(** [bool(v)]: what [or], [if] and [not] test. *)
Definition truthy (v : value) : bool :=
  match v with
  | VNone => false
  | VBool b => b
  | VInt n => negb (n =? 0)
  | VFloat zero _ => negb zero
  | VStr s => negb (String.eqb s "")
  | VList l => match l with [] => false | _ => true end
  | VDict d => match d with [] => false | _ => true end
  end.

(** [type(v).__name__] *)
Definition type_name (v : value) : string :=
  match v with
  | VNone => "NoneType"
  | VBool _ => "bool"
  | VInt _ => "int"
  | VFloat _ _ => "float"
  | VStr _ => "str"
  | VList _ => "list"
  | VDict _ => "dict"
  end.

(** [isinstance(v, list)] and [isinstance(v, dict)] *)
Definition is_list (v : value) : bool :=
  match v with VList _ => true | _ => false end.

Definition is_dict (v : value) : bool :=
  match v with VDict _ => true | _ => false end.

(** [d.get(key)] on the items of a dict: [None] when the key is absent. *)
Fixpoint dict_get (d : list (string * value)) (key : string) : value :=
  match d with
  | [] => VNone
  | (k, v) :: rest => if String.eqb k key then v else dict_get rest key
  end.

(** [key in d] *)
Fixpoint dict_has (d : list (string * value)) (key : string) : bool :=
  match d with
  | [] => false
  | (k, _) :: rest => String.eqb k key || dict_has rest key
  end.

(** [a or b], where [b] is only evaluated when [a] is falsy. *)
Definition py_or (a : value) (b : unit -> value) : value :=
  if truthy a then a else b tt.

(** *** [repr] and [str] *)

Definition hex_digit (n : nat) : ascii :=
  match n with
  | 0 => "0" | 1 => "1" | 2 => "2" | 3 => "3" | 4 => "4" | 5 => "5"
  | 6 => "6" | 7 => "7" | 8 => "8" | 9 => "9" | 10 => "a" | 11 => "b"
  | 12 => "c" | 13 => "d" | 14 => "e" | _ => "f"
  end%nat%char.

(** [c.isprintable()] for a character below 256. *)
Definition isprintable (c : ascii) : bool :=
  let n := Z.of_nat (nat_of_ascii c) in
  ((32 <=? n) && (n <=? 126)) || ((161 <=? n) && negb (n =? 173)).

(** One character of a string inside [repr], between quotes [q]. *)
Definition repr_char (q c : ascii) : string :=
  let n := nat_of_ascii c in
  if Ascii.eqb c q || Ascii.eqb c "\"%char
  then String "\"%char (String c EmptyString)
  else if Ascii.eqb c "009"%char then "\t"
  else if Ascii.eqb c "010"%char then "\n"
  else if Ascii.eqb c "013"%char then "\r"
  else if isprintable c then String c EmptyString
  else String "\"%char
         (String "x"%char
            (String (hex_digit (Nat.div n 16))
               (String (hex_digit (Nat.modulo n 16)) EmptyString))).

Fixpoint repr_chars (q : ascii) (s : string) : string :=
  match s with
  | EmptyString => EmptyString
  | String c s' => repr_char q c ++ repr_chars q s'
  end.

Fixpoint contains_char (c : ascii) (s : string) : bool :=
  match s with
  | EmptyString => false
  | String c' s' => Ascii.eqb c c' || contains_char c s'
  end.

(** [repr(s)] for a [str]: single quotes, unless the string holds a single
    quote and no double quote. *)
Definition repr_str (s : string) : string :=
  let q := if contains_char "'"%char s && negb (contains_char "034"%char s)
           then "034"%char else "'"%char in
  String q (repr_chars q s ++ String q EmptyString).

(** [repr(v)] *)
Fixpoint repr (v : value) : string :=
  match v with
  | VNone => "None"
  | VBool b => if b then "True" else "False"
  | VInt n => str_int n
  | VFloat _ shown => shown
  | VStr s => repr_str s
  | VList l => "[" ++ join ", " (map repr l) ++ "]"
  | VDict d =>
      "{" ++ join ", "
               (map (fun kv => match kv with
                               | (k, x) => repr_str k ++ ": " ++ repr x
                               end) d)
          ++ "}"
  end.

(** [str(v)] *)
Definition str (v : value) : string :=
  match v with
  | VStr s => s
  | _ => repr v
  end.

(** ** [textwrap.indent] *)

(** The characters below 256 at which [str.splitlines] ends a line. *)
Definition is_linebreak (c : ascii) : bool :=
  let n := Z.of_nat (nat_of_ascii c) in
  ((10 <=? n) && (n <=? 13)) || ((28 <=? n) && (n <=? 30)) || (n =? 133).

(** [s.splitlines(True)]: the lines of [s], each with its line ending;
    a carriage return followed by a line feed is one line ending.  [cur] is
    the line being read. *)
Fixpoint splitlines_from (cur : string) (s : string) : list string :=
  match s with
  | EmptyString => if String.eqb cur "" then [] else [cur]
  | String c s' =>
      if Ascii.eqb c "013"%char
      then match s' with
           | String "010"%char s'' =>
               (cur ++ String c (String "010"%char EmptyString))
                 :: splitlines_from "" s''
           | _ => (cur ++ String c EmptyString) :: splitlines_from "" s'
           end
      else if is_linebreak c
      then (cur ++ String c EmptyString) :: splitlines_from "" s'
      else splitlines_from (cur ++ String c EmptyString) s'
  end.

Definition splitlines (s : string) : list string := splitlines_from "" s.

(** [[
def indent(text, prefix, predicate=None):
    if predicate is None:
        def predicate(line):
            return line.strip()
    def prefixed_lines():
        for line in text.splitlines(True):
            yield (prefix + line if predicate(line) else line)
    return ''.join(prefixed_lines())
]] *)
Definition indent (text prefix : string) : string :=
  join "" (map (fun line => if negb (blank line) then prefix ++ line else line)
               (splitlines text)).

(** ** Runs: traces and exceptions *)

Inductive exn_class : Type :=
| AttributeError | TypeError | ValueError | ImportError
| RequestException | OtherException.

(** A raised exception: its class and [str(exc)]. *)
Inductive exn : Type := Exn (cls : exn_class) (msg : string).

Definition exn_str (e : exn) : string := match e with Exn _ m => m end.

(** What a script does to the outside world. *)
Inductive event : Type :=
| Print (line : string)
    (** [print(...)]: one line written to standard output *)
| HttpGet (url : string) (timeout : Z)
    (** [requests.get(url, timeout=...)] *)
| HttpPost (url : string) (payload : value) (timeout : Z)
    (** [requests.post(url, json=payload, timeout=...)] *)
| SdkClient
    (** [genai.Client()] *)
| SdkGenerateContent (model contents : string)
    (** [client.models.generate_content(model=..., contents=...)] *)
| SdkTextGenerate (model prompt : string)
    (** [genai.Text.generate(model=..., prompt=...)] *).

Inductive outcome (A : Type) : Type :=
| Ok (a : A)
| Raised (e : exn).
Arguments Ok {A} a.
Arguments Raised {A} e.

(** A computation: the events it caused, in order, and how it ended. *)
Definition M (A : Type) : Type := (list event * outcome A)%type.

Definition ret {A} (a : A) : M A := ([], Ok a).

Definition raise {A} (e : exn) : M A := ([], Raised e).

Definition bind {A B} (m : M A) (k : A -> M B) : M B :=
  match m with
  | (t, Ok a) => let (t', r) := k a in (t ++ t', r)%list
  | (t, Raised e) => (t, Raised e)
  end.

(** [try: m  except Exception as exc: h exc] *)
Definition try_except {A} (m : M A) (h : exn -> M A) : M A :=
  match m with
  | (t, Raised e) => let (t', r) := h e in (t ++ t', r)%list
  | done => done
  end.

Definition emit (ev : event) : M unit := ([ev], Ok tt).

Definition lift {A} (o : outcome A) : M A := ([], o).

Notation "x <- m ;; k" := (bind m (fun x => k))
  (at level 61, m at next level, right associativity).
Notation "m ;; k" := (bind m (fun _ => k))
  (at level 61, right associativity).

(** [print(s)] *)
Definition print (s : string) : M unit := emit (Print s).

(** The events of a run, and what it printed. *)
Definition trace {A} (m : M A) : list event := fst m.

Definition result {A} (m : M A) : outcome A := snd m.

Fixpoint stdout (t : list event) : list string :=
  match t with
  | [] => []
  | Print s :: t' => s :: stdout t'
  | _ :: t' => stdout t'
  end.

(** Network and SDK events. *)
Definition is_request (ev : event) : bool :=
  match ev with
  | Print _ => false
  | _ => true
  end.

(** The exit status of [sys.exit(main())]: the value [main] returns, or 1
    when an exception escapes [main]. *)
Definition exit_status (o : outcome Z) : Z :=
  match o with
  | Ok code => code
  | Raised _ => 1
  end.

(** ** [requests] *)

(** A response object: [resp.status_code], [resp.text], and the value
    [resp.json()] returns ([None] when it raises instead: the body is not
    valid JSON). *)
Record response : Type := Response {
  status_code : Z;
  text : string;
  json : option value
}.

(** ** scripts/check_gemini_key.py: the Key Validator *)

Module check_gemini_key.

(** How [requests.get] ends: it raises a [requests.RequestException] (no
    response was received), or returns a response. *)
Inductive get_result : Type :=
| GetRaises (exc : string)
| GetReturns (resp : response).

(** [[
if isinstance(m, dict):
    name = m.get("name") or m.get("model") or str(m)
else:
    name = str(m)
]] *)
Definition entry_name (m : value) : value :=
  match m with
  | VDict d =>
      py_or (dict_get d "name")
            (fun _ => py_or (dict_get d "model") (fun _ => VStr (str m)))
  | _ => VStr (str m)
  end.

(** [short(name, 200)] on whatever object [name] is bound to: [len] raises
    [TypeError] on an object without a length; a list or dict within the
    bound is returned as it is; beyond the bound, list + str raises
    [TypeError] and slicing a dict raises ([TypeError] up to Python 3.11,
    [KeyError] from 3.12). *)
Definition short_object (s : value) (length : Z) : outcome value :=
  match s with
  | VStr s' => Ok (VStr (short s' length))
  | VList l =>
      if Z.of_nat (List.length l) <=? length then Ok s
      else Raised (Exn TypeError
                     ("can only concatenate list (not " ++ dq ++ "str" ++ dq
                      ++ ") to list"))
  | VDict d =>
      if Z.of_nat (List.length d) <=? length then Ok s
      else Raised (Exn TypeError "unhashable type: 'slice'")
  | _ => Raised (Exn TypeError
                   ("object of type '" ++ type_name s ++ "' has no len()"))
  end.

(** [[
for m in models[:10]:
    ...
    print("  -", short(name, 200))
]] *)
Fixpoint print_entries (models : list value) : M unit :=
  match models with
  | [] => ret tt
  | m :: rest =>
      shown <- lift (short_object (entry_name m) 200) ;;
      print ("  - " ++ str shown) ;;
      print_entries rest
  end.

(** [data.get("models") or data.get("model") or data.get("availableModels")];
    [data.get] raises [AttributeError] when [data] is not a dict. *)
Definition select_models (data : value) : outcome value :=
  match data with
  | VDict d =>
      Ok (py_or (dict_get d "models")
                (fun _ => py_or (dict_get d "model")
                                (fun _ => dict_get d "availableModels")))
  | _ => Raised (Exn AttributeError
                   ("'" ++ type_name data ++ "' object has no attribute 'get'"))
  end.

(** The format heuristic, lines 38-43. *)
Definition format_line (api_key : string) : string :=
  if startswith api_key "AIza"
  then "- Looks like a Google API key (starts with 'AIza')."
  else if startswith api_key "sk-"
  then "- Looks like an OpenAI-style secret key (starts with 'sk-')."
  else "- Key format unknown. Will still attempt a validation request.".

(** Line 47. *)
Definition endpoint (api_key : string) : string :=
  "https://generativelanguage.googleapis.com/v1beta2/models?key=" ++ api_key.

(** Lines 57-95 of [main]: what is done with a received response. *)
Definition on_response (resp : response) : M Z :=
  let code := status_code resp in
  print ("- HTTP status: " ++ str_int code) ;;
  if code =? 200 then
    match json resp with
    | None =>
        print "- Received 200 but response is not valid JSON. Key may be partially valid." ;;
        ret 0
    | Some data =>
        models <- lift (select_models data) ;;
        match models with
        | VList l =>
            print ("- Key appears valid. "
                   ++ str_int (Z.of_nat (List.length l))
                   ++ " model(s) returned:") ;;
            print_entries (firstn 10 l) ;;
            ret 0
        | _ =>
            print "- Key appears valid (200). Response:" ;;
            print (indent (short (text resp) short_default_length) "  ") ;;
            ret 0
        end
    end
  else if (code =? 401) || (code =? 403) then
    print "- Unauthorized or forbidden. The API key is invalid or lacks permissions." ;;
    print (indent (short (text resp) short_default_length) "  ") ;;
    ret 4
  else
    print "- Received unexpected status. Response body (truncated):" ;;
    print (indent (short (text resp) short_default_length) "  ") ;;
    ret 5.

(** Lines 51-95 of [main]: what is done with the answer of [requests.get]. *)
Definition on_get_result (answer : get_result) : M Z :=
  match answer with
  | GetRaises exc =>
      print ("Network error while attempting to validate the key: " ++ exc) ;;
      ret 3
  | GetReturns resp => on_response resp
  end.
...
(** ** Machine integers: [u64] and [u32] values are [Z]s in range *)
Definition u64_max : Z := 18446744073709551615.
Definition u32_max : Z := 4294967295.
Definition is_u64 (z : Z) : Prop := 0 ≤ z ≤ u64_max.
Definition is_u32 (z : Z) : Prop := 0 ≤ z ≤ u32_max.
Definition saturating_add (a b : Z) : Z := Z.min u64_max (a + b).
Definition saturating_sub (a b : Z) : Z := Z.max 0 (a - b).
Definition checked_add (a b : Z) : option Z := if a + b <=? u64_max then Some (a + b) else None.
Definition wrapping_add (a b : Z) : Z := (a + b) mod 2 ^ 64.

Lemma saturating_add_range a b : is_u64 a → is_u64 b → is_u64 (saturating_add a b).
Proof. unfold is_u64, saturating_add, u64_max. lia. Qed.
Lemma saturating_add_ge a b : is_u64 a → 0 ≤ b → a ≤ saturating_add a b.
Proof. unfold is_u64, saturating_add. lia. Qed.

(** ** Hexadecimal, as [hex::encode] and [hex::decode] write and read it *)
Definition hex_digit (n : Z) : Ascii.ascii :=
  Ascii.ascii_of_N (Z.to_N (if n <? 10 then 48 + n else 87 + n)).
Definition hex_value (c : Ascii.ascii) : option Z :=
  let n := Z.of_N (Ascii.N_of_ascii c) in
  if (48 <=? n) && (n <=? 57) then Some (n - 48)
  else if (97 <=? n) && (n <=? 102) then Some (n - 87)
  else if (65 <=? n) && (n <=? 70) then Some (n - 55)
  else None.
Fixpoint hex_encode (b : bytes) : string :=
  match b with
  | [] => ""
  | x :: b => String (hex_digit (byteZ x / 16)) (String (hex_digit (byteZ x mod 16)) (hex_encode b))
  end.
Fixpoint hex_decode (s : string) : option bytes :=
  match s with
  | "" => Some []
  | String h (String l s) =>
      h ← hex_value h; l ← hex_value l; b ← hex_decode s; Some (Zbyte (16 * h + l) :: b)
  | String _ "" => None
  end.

◆ **How to complete this task**
Work out how many lines in the records above contain the word "lift", and give only that number.

◆ **Result**
3